BEGIN

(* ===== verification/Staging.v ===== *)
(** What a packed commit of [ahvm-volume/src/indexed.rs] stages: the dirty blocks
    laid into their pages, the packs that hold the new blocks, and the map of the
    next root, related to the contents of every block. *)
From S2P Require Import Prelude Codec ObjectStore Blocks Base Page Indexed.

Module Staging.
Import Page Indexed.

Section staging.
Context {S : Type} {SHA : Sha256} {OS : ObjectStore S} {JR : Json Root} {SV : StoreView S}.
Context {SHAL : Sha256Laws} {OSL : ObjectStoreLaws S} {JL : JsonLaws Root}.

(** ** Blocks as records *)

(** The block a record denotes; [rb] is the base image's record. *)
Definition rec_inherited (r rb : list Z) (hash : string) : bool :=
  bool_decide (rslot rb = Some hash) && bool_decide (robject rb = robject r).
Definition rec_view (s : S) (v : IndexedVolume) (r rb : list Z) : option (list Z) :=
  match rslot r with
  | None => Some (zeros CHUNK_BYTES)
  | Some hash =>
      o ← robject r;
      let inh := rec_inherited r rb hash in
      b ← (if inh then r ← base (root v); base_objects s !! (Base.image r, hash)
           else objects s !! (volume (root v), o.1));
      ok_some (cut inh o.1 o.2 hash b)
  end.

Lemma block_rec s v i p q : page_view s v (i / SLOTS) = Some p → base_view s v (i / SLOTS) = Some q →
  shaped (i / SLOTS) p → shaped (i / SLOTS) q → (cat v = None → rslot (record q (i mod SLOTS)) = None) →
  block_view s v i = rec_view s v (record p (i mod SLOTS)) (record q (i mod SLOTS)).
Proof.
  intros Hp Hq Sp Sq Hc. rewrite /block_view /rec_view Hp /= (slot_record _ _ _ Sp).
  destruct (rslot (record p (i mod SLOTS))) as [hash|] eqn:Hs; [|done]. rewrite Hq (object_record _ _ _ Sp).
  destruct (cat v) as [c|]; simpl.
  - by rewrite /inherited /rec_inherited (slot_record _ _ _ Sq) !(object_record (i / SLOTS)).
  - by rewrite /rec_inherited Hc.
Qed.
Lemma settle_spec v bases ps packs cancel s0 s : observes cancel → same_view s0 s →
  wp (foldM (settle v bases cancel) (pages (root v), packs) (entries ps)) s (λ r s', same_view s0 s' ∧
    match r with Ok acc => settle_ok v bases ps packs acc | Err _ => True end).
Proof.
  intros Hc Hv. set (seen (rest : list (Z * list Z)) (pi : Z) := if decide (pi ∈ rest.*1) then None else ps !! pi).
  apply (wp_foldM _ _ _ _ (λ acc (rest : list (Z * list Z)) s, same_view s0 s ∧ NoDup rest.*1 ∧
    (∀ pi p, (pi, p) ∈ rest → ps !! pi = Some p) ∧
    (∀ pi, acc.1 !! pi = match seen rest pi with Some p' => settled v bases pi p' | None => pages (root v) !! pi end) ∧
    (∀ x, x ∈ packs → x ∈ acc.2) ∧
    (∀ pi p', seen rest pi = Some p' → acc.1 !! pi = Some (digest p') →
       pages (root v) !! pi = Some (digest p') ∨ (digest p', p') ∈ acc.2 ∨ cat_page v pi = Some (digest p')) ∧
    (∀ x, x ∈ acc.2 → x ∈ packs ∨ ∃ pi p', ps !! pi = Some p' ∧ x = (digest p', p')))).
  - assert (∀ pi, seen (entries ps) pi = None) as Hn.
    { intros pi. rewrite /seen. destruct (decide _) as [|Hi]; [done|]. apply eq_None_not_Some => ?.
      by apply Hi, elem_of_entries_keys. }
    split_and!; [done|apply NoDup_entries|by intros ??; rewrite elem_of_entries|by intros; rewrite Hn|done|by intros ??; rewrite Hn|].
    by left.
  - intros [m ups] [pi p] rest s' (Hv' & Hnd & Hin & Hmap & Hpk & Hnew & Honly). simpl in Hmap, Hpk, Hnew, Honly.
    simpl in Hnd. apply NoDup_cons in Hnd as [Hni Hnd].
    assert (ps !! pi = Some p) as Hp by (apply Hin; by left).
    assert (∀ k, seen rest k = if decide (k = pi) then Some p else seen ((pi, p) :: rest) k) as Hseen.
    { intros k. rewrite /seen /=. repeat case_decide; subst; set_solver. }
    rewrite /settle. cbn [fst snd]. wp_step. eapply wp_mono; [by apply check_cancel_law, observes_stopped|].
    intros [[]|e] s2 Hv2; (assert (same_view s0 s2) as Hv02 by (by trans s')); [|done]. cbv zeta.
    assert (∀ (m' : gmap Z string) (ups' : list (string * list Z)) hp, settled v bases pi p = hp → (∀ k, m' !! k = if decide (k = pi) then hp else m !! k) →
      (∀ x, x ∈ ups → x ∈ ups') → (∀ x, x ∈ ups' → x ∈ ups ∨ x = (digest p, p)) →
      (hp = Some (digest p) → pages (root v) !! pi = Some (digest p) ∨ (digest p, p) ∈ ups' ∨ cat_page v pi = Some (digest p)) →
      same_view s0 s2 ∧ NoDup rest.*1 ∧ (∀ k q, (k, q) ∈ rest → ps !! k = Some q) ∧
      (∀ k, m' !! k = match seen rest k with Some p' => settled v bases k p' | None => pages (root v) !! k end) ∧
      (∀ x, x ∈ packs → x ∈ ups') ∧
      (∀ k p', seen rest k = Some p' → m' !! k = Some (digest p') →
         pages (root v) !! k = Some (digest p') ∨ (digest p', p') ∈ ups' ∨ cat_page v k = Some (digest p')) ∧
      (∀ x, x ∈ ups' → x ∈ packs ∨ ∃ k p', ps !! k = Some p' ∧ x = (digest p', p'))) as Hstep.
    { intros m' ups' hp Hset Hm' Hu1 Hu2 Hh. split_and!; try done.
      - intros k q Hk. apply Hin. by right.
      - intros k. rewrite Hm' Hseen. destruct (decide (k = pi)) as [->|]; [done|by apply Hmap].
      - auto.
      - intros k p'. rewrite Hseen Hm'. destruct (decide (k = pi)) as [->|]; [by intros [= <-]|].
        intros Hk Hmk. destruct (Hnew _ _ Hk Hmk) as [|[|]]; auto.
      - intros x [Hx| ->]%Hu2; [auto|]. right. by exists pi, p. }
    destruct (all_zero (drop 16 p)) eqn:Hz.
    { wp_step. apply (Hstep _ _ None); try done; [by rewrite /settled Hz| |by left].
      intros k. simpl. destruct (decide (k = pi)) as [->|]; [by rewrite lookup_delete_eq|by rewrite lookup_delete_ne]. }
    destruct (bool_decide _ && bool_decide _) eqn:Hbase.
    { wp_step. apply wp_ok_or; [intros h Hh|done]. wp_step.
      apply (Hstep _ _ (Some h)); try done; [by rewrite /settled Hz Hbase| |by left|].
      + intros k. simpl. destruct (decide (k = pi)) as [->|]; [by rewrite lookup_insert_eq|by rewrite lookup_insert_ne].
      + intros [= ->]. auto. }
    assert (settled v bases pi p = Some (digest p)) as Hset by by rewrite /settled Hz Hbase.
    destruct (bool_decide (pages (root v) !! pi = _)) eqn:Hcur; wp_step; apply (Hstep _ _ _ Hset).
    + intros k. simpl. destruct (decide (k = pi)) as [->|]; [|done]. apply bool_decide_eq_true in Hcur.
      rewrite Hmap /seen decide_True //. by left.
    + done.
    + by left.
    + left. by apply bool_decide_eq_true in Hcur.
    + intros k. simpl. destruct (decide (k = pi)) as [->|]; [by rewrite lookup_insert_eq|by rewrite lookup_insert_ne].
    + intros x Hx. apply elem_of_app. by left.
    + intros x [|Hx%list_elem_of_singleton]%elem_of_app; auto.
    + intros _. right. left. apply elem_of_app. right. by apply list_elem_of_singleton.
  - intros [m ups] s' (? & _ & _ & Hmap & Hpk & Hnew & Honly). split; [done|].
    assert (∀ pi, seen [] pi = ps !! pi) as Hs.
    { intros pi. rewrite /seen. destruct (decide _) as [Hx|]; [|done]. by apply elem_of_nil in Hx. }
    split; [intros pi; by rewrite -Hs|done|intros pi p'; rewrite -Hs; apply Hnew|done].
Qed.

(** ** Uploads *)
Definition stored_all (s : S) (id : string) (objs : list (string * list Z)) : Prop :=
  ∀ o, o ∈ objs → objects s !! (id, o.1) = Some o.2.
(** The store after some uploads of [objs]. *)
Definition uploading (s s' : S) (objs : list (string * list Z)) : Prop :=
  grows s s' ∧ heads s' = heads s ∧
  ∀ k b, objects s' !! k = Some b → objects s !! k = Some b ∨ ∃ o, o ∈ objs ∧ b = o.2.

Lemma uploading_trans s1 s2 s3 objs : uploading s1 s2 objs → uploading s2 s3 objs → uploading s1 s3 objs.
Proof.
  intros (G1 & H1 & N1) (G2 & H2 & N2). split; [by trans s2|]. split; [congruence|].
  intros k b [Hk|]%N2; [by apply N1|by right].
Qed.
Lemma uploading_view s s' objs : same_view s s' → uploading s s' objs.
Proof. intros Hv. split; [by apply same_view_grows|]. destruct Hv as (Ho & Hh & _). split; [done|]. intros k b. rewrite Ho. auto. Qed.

END
BEGIN

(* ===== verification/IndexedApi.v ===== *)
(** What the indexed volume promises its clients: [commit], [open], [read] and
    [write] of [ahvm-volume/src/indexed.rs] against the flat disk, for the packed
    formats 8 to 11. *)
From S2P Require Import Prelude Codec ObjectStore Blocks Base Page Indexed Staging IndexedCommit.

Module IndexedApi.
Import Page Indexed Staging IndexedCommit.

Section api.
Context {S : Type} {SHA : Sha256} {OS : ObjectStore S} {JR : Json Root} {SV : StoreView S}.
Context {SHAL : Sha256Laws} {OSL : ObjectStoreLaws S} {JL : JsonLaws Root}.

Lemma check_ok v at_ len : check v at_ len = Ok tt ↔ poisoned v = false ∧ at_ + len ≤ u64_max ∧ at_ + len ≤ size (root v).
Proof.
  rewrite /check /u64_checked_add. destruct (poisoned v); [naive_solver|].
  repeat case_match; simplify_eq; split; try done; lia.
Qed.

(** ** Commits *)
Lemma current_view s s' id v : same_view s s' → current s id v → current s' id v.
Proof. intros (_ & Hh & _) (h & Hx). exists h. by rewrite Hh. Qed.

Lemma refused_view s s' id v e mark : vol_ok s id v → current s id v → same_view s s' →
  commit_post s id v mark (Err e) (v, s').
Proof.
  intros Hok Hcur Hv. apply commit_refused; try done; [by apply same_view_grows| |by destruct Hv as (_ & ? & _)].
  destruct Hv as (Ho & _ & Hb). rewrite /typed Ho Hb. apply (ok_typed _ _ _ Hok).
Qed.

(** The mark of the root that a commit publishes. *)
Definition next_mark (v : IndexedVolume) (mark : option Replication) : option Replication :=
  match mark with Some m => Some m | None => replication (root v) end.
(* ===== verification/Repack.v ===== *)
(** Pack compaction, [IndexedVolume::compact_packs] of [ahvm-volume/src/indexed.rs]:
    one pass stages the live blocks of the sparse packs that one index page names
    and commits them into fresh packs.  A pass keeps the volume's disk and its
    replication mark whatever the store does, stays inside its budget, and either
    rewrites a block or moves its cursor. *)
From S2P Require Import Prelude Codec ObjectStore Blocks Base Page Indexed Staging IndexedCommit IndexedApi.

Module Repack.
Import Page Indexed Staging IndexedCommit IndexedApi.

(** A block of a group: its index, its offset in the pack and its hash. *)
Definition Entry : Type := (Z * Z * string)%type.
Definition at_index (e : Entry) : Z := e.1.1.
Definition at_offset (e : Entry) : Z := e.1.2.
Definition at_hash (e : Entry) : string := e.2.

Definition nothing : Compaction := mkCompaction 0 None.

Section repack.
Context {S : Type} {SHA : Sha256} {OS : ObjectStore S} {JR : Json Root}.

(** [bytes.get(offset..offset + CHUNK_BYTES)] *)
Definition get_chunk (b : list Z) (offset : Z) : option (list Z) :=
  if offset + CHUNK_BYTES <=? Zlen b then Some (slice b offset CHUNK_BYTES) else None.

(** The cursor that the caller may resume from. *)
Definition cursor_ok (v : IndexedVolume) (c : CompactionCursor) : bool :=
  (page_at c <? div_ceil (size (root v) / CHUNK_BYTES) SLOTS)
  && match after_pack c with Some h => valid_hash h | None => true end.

END

### Problem description:
Whenever a line in the records contains the word "repeat", copy that line.

### Answer to the problem:
    { intros k. rewrite /seen /=. repeat case_decide; subst; set_solver. }
  repeat case_match; simplify_eq; split; try done; lia.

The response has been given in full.